▸ TASK OBJECTIVE: Scan the records for the word "SolveWithAssumptions". Report each line where it occurs.

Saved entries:
::::

Lemma loaded_problem_satisfiable_witness :
  let F : list (list Literal) := [[0; 2]; [1; 4]; [0; 2; 4]]%N in
  let m := {| NumberOfVariables := 3;
              values := {[ 0%N := false; 1%N := true ]} |} in
  exists sF s1 s,
    presolver_of_clauses (SatPostsolver_new 3) 500 3 F = Some sF
    /\ ProcessAllClauses 4 sF = Some (true, s1)
    /\ CrossProduct s1 0%N = Some (true, s)
    /\ clauses_ s = [[]; []; []; [2; 4]]%N
    /\ exists new_size G s' A,
         LoadProblemIntoSatSolver 3 s = Some (new_size, G, s')
         /\ (forall v, (v < new_size)%nat ->
               VariableIsAssigned A (N.of_nat v) = true)
         /\ forall c, c ∈ G -> clause_satisfied A c = true.
Proof.
  intros F m. eexists _, _, _.
  split; [vm_compute; reflexivity|].
  split; [vm_compute; reflexivity|].
  split; [vm_compute; reflexivity|].
  split; [vm_compute; reflexivity|].
  eapply (loaded_problem_satisfiable 3 500 3 F _ _ 3 m).
  - vm_compute. reflexivity.
  - intros c l Hc. revert l. apply Forall_forall. revert c Hc.
    apply Forall_forall. decide_by_compute.
  - eapply presolve_steps_trans.
    { apply (ProcessAllClauses_steps 4). vm_compute. reflexivity. }
    eapply presolve_steps_next; [|apply presolve_steps_done].
    eapply (step_eliminate _ 0%N). vm_compute. reflexivity.
  - vm_compute. lia.
  - intros [|[|[|[|ci]]]] l Hl; vm_compute in Hl; try (by inversion Hl).
    apply elem_of_cons in Hl as [->|Hl]; [vm_compute; lia|].
    apply list_elem_of_singleton in Hl as ->. vm_compute. lia.
  - apply Forall_forall. decide_by_compute.
Defined.

(** * The assumptions of the optimizer and the cores of the solver *)

Lemma collect_assumptions_spec slb nodes :
  collect_assumptions slb nodes
  = (map (fun n => Negated (literal0 n))
       (filter (fun n => slb <= weight n) (filter (fun n => 0 < size n) nodes)),
     filter (fun n => 0 < size n) nodes).
Proof.
  induction nodes as [|n nodes IH]; [done|].
  cbn [collect_assumptions]. rewrite IH, (filter_cons _ n nodes).
  destruct (Z.gtb_spec (size n) 0) as [Hpos|Hzero].
  - rewrite decide_True by lia. rewrite filter_cons.
    destruct (Z.geb_spec (weight n) slb) as [Hw|Hw].
    + by rewrite decide_True by lia.
    + by rewrite decide_False by lia.
  - by rewrite decide_False by lia.
Qed.

Lemma assumptions_of_nodes_spec (o : Optimizer) :
  exists assumptions o',
    assumptions_of_nodes o = Some (assumptions, o')
    /\ nodes_ o' = filter (fun n => 0 < size n) (nodes_ o)
    /\ stratified_lower_bound_ o' = stratified_lower_bound_ o
    /\ assumptions_already_added_ o' = assumptions_already_added_ o
    /\ assumptions
       = map (fun n => Negated (literal0 n))
           (filter (fun n => stratified_lower_bound_ o <= weight n)
              (nodes_ o'))
    /\ (length assumptions <= length (nodes_ o'))%nat.
Proof.
  unfold assumptions_of_nodes. rewrite collect_assumptions_spec.
  set (kept := filter (fun n => 0 < size n) (nodes_ o)).
  set (assumed := filter (fun n => stratified_lower_bound_ o <= weight n) kept).
  assert (length (map (fun n => Negated (literal0 n)) assumed)
          <= length kept)%nat as Hle.
  { rewrite length_map. apply length_filter. }
  destruct (Nat.leb_spec (length (map (fun n => Negated (literal0 n)) assumed))
              (length kept)) as [_|Hgt]; [|lia].
  by eexists _, _.
Qed.

(** [SolveWithAssumptions] never fails its [CHECK_LE]: it keeps the nodes
    of positive size, in their order, and the assumptions are the negated
    output literals of the kept nodes whose weight reaches
    [stratified_lower_bound_], in the order of the nodes. *)
Theorem assumptions_of_nodes_contract (o : Optimizer) :
  exists assumptions o',
    assumptions_of_nodes o = Some (assumptions, o')
    /\ nodes_ o' = filter (fun n => 0 < size n) (nodes_ o)
    /\ stratified_lower_bound_ o' = stratified_lower_bound_ o
    /\ assumptions_already_added_ o' = assumptions_already_added_ o
    /\ assumptions
       = map (fun n => Negated (literal0 n))
           (filter (fun n => stratified_lower_bound_ o <= weight n)
              (nodes_ o'))
    /\ (length assumptions <= length (nodes_ o'))%nat.
Proof. apply assumptions_of_nodes_spec. Qed.

Lemma core_min_weight_skip c core n nodes min_weight :
  Negated (literal0 n) <> c ->
  core_min_weight (c :: core) (n :: nodes) min_weight
  = core_min_weight (c :: core) nodes min_weight.
Proof.
  intros Hne. simpl.
  destruct (N.eqb_spec (Negated (literal0 n)) c) as [Heq|_]; [done|].
  by destruct (skip_to_assumption c nodes) as [sk [|n' rest]].
Qed.

(** A core that is a part of the assumptions, in their order, is matched
    by the first scan of the nodes, on nodes that are assumed. *)
Lemma core_min_weight_sublist slb nodes :
  forall core min_weight,
    NoDup (map literal0 nodes) ->
    core `sublist_of` map (fun n => Negated (literal0 n))
                        (filter (fun n => slb <= weight n) nodes) ->
    exists w, core_min_weight core nodes min_weight = Some w
      /\ (slb <= min_weight -> slb <= w).
Proof.
  induction nodes as [|n nodes IH]; intros core mw Hnd Hsub.
  { apply sublist_nil_r in Hsub as ->. exists mw. by split. }
  destruct core as [|c core]; [exists mw; by split|].
  cbn [map] in Hnd. apply NoDup_cons in Hnd as [Hfresh Hnd].
  rewrite filter_cons in Hsub.
  assert (forall c', c' ∈ map (fun n => Negated (literal0 n))
                          (filter (fun n => slb <= weight n) nodes) ->
                     c' <> Negated (literal0 n)) as Hother.
  { intros c' (n' & -> & [_ Hn']%list_elem_of_filter)%list_elem_of_fmap Heq.
    apply Negated_inj in Heq. apply Hfresh, list_elem_of_fmap.
    by exists n'. }
  destruct (decide (Negated (literal0 n) = c)) as [<-|Hne].
  - (* the node [n] is the one of [c] *)
    assert (slb <= weight n /\ core `sublist_of`
              map (fun n => Negated (literal0 n))
                (filter (fun n => slb <= weight n) nodes)) as [Hw Hsub'].
    { destruct (decide (slb <= weight n)) as [Hw|Hw].
      - split; [done|]. cbn [map] in Hsub.
        apply sublist_cons_r in Hsub as [Hsub|(l' & [= <-] & Hsub)]; [|done].
        exfalso. apply (Hother (Negated (literal0 n))); [|done].
        eapply elem_of_sublist; [|exact Hsub]. by left.
      - exfalso. apply (Hother (Negated (literal0 n))); [|done].
        eapply elem_of_sublist; [|exact Hsub]. by left. }
    assert (Negated (literal0 n) ∉ core) as Hnotin.
    { intros Hin. apply (Hother (Negated (literal0 n))); [|done].
      by eapply elem_of_sublist. }
    cbn [core_min_weight skip_to_assumption]. rewrite N.eqb_refl.
    rewrite core_min_weight_skip_head by done.
    destruct (IH core (Z.min mw (weight n)) Hnd Hsub') as (w & Hrun & Hw1).
    exists w. split; [done|]. intros Hmw. apply Hw1. lia.
  - rewrite core_min_weight_skip by done. apply IH; [done|].
    destruct (decide (slb <= weight n)); [|done].
    cbn [map] in Hsub.
    apply sublist_cons_r in Hsub as [Hsub|(l' & [= Heq _] & _)]; done.
Qed.

(** [ProcessCore] finds the nodes of the core.  When the nodes have
    distinct output literals, [stratified_lower_bound_] is a coefficient
    (at most [kCoefficientMax]) and the core is a part of the assumptions
    that [SolveWithAssumptions] gave to the solver, in their order, neither
    scan of [nodes_] runs past its end: the minimum weight is found, it is
    at least [stratified_lower_bound_], and the second scan collects one
    node to merge for each literal of the core, in the order of the core. *)
Theorem assumed_core_is_matched (o o' : Optimizer)
    (assumptions core : list Literal) :
  assumptions_of_nodes o = Some (assumptions, o') ->
  NoDup (map literal0 (nodes_ o')) ->
  stratified_lower_bound_ o <= kCoefficientMax ->
  core `sublist_of` assumptions ->
  exists w kept to_merge,
    core_min_weight core (nodes_ o') kCoefficientMax = Some w
    /\ stratified_lower_bound_ o <= w
    /\ merge_scan w core (nodes_ o') = Some (kept, to_merge)
    /\ map (fun n => Negated (literal0 n)) to_merge = core.
Proof.
  intros Hrun Hnd Hmax Hsub.
  destruct (assumptions_of_nodes_spec o)
    as (a & o1 & Hrun' & _ & _ & _ & Ha & _).
  rewrite Hrun in Hrun'. injection Hrun' as <- <-.
  rewrite Ha in Hsub.
  destruct (core_min_weight_sublist (stratified_lower_bound_ o) (nodes_ o')
              core kCoefficientMax Hnd Hsub) as (w & Hmin & Hw).
  assert (NoDup core) as Hndc.
  { eapply sublist_NoDup; [|exact Hsub].
    apply (NoDup_fmap_2_strong (fun n => Negated (literal0 n))).
    - intros n1 n2 Hn1%list_elem_of_filter Hn2%list_elem_of_filter Heq.
      apply Negated_inj in Heq.
      destruct Hn1 as [_ Hn1], Hn2 as [_ Hn2].
      apply list_elem_of_lookup in Hn1 as [i1 Hi1].
      apply list_elem_of_lookup in Hn2 as [i2 Hi2].
      assert (i1 = i2) as ->.
      { apply (NoDup_lookup _ i1 i2 (literal0 n1) Hnd);
          rewrite list_lookup_fmap; [by rewrite Hi1 | by rewrite Hi2, Heq]. }
      congruence.
    - apply NoDup_filter. by apply (NoDup_fmap_1 literal0). }
  destruct (core_scans_agree core (nodes_ o') kCoefficientMax w Hndc Hmin)
    as (segs & tail & _ & Hcore & _ & Hscan).
  exists w, (segments_residual w segs tail), (map (fun s => reduce w s.2) segs).
  split; [done|]. split; [by apply Hw|]. split; [apply Hscan|].
  rewrite <- Hcore, map_map. apply map_ext. intros s. unfold reduce.
  by destruct (weight s.2 >? w).
Qed.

::::

▸ SOLVED PROBLEM:
(** [SolveWithAssumptions] never fails its [CHECK_LE]: it keeps the nodes
    that [SolveWithAssumptions] gave to the solver, in their order, neither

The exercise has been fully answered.